▶ _YOUR GOAL_: In the entries that follow, the first line to write out is the one containing "center s width", and the last is the one containing "intros Hlt. unfold center.". Reproduce that stretch exactly, with nothing before or after it.

▶ _AVAILABLE DATA_:
(** X14: a run of either plan, however it ends, leaves the stored transcript
    of every run with another name as it was.  The names of the two plans
    start differently, so a run of plan B never changes the transcript of a
    run of plan A, and a run of plan A never that of a run of plan B,
    whatever the two time stamps are. *)
Theorem runs_leave_other_transcripts_alone (isalpha : Z -> bool)
    (cl : clients) (now : nat -> Z) (stamp stamp' name : text)
    (db : database) :
  (name <> str_lit "russian_dialogue_" ++ stamp ->
   get_dialogue_from_db (snd (test_russian_dialogue isalpha cl now stamp db)) name
   = get_dialogue_from_db db name)
  /\ (name <> str_lit "task_solving_" ++ stamp ->
      get_dialogue_from_db (snd (test_task_solving_dialogue cl now stamp db)) name
      = get_dialogue_from_db db name)
  /\ get_dialogue_from_db (snd (test_task_solving_dialogue cl now stamp' db))
       (str_lit "russian_dialogue_" ++ stamp)
     = get_dialogue_from_db db (str_lit "russian_dialogue_" ++ stamp)
  /\ get_dialogue_from_db (snd (test_russian_dialogue isalpha cl now stamp' db))
       (str_lit "task_solving_" ++ stamp)
     = get_dialogue_from_db db (str_lit "task_solving_" ++ stamp).
Proof.
  assert (forall st nm,
            nm <> str_lit "russian_dialogue_" ++ st ->
            get_dialogue_from_db
              (snd (test_russian_dialogue isalpha cl now st db)) nm
            = get_dialogue_from_db db nm) as HA.
  { intros st nm Hne. unfold test_russian_dialogue.
    destruct (discussion_rounds isalpha cl) as [[tick es]|e]; [| reflexivity].
    unfold get_dialogue_from_db, select_dialogue.
    rewrite save_keeps_other_runs by congruence. reflexivity. }
  assert (forall st nm,
            nm <> str_lit "task_solving_" ++ st ->
            get_dialogue_from_db
              (snd (test_task_solving_dialogue cl now st db)) nm
            = get_dialogue_from_db db nm) as HB.
  { intros st nm Hne. unfold test_task_solving_dialogue.
    destruct (task_turns cl) as [[[tick responses] es]|e]; [| reflexivity].
    assert (str_lit "task_solving_" ++ st <> nm) as Hne' by congruence.
    pose proof (save_keeps_other_runs db now
                  (str_lit "task_solving_" ++ st) es nm Hne') as Hsave.
    unfold get_dialogue_from_db, select_dialogue.
    destruct (save_dialogue_to_db db now (str_lit "task_solving_" ++ st) es)
      as [[u|e] db1]; cbn [snd] in *; rewrite Hsave; reflexivity. }
  split; [apply HA |]. split; [apply HB |].
  split; [apply HB, plan_names_differ |].
  apply HA. intros Heq. symmetry in Heq. apply (plan_names_differ _ _ Heq).
Qed.

Lemma runs_leave_other_transcripts_alone_witness :
  let db :=
    snd (test_russian_dialogue Sample.isalpha Sample.cooperative
           Sample.ticking Sample.stamp []) in
  get_dialogue_from_db
    (snd (test_task_solving_dialogue Sample.cooperative Sample.ticking
            Sample.stamp db))
    (str_lit "russian_dialogue_" ++ Sample.stamp)
  = get_dialogue_from_db db (str_lit "russian_dialogue_" ++ Sample.stamp).
Proof.
  apply (proj1 (proj2 (runs_leave_other_transcripts_alone Sample.isalpha
                         Sample.cooperative Sample.ticking Sample.stamp
                         Sample.stamp
                         (str_lit "russian_dialogue_" ++ Sample.stamp)
                         (snd (test_russian_dialogue Sample.isalpha
                                 Sample.cooperative Sample.ticking
                                 Sample.stamp []))))).
  discriminate.
Defined.

(** * The printed section *)

Lemma center_short (s : text) (width : nat) (fill : Z) :
  (length s < width)%nat ->
  exists left right,
    center s width fill = repeat fill left ++ s ++ repeat fill right
    /\ (left + length s + right = width)%nat
    /\ (Nat.even width = true -> left <= right <= left + 1)%nat.
Proof.
  intros Hlt. unfold center.
  destruct (Nat.leb_spec width (length s)) as [Hle | _]; [lia |].
  set (marg := (width - length s)%nat).
  set (extra := if Nat.odd marg && Nat.odd width then 1%nat else 0%nat).
  assert (extra <= 1 /\ (Nat.odd marg = false -> extra = 0)
          /\ (Nat.even width = true -> extra = 0))%nat as (Hextra & Hm & Hw).
  { subst extra. unfold Nat.odd.
    destruct (Nat.even marg), (Nat.even width); simpl; repeat split;
      intros; try lia; discriminate. }
  assert (marg = 2 * (marg / 2) + (if Nat.odd marg then 1 else 0))%nat
    as Hdiv.
  { rewrite (Nat.div_mod_eq marg 2) at 1. f_equal.
    rewrite <- Nat.bit0_mod. unfold Nat.testbit. reflexivity. }
  exists (marg / 2 + extra)%nat, (marg - (marg / 2 + extra))%nat.
  split; [reflexivity |].
  destruct (Nat.odd marg) eqn:Hodd.
  - split; [subst marg; lia |]. intros Hev. specialize (Hw Hev). lia.
  - specialize (Hm eq_refl). split; [subst marg; lia | intros _; lia].
Qed.

(** X15: the title line of a printed section.  A title of at most 78
    characters is printed with a space on each side, between runs of [=]
    that fill the line to exactly the 80 characters of the rules above and
    below it, the run on the right being as long as the one on the left or
    one longer.  A longer title is printed with its two spaces only, and
    the line is then longer than the rules. *)
Theorem section_title_line (title content : text) :
  let out := print_dialogue_section title content in
  ((length title <= 78)%nat ->
   exists left right,
     out !! 1%nat
     = Some (repeat 61 left ++ (str_lit " " ++ title ++ str_lit " ")
             ++ repeat 61 right)
     /\ (left + (length title + 2) + right = 80)%nat
     /\ (left <= right <= left + 1)%nat
     /\ out !! 0%nat = Some (nl ++ repeat 61 80)
     /\ out !! 2%nat = Some (repeat 61 80))
  /\ ((78 < length title)%nat ->
      out !! 1%nat = Some (str_lit " " ++ title ++ str_lit " ")
      /\ (80 < length (str_lit " " ++ title ++ str_lit " "))%nat)
  /\ out !! 3%nat = Some content
  /\ length out = 5%nat.
Proof.
  intros out.
  assert (length (str_lit " " ++ title ++ str_lit " ") = length title + 2)%nat
    as Hlen by (rewrite !length_app; simpl; lia).
  split; [| split; [| split; reflexivity]].
  - intros Hfit. subst out. unfold print_dialogue_section. cbn [lookup list_lookup].
    destruct (decide (length title = 78%nat)) as [H78 | Hne].
    + exists 0%nat, 0%nat. unfold center. rewrite Hlen, H78.
      cbn [Nat.leb Nat.add repeat app]. rewrite app_nil_r.
      repeat split; lia.
    + destruct (center_short (str_lit " " ++ title ++ str_lit " ") 80 61)
        as (left & right & Hc & Hsum & Hbal); [lia |].
      exists left, right. rewrite Hc, <- Hlen.
      split; [reflexivity |]. split; [exact Hsum |].
      split; [apply Hbal; reflexivity | split; reflexivity].
  - intros Hlong. subst out. unfold print_dialogue_section.
    cbn [lookup list_lookup]. unfold center.
    destruct (Nat.leb_spec 80 (length (str_lit " " ++ title ++ str_lit " ")))
      as [_ | Hlt]; [| lia].
    split; [reflexivity | lia].
Qed.

Lemma section_title_line_witness :
  let out :=
    print_dialogue_section (str_lit "Response from model openai")
      Sample.privet in
  exists left right,
    out !! 1%nat
    = Some (repeat 61 left
            ++ (str_lit " " ++ str_lit "Response from model openai" ++ str_lit " ")
            ++ repeat 61 right)
    /\ (left + (length (str_lit "Response from model openai") + 2) + right
        = 80)%nat
    /\ (left <= right <= left + 1)%nat
    /\ out !! 0%nat = Some (nl ++ repeat 61 80)
    /\ out !! 2%nat = Some (repeat 61 80).
Proof.
  apply (proj1 (section_title_line (str_lit "Response from model openai")
                  Sample.privet)).
  vm_compute. lia.
Defined.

▶ _TASK SOLUTION_:
    center s width fill = repeat fill left ++ s ++ repeat fill right
    /\ (left + length s + right = width)%nat
    /\ (Nat.even width = true -> left <= right <= left + 1)%nat.
Proof.
  intros Hlt. unfold center.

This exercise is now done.